1850 ‘The realities of human mourning’
What Remains of Elsie Jane
by Chelsea Wakelyn
Toronto, ON: Dundurn Press, 2023
$24.99 / 9781459750845
Review by Rhea Tregebov
“We witness and absorb the subjective sensory patterns of those we love, just by virtue of spending time with them. And when they’re gone, even when they’re gone for good, a part of them stays within us. Our brains are love sponges, basically, soaking up the essences of our beloveds such that in their absence, we really can feel what they would be feeling, think what they would think.” —What Remains of Elsie Jane
Elsie Jane, the first-person narrator and protagonist of Chelsea Wakelyn‘s What Remains of Elsie Jane, is struggling to hold on to Sam, her beloved partner, in the wake of his death. Much of the novel is centred around her attempts to have Sam stay within her, to feel what he would be feeling, think what he would think. Elsie also grapples with understanding the circumstances around his unexpected and early death. Wise-cracking, smart, raw and achingly funny, Elsie’s voice is central to the novel. But central too is Sam, whose voice not only interrupts Elsie’s thoughts, but is powerfully represented in the emails that Elsie compulsively reads and re-reads during sleepless nights.
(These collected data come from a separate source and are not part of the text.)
(* ===== verification/FuzzTreeSpec.v ===== *)
(** * The bias tree: what createsmctree() builds

    Trees of calls as they are written, their encoding in a device tree, and
    the nodes [createsmctree()] makes of them. *)

From S2P Require Import Prelude Libc Nvm FuzzTree.

Local Open Scope Z_scope.

(** ** Trees *)

#[warnings="-register-all"] Inductive tree :=
| TLeaf (nm fn : name) (b : Z)
| TNode (nm : name) (b : Z) (cs : list tree).

Section Tree_ind.

Context (P : tree → Prop) (Hleaf : ∀ nm fn b, P (TLeaf nm fn b))
  (Hnode : ∀ nm b cs, Forall P cs → P (TNode nm b cs)).

Fixpoint tree_rect_all (t : tree) : P t :=
  match t with
  | TLeaf nm fn b => Hleaf nm fn b
  | TNode nm b cs =>
      Hnode nm b cs ((fix go (l : list tree) : Forall P l :=
        match l with [] => Forall_nil_2 _ | t :: l' => Forall_cons_2 _ _ _ (tree_rect_all t) (go l') end) cs)
  end.

End Tree_ind.

Definition is_node (t : tree) : bool := match t with TNode _ _ _ => true | TLeaf _ _ _ => false end.

(** A string the reader can hold *)
Definition name_ok (s : name) : Prop := Forall (λ c, 0 < c < 256) s ∧ zlen s < MAX_NAME_CHARS.
Definition bias_ok (b : Z) : Prop := 0 <= b < 2 ^ 31.

Definition bias_of (t : tree) : Z := match t with TLeaf _ _ b => b | TNode _ b _ => b end.
Definition total (cs : list tree) : Z := foldr Z.add 0 (bias_of <$> cs).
In the obituary Elsie writes for Sam, he’s described as a devoted father and partner, a brilliant mind whose accomplishments as a computer scientist are being applied to a PhD on artificial intelligence and metacognition in computation. Sam is depicted as not only deeply loved and loving, but as profoundly interesting, a man whose energy and enthusiasm for life were contagious. Sam’s emails vividly reveal the depth of the couple’s love for each other and make us ache for Elsie and her loss.
Here’s a message from Sam in their early courting days:
“It’s not victory I’m looking for, in this. It’s intimacy. I want to be as near to you as possible, as close as possible, but only if you want that, too. Do you, darling? I can go there, to that level of intimacy, but only if you want to. Only if you go there, too.
I want more, with you, than I’ve ever wanted with anybody. I want to eat the world with you, and I know it’s possible.”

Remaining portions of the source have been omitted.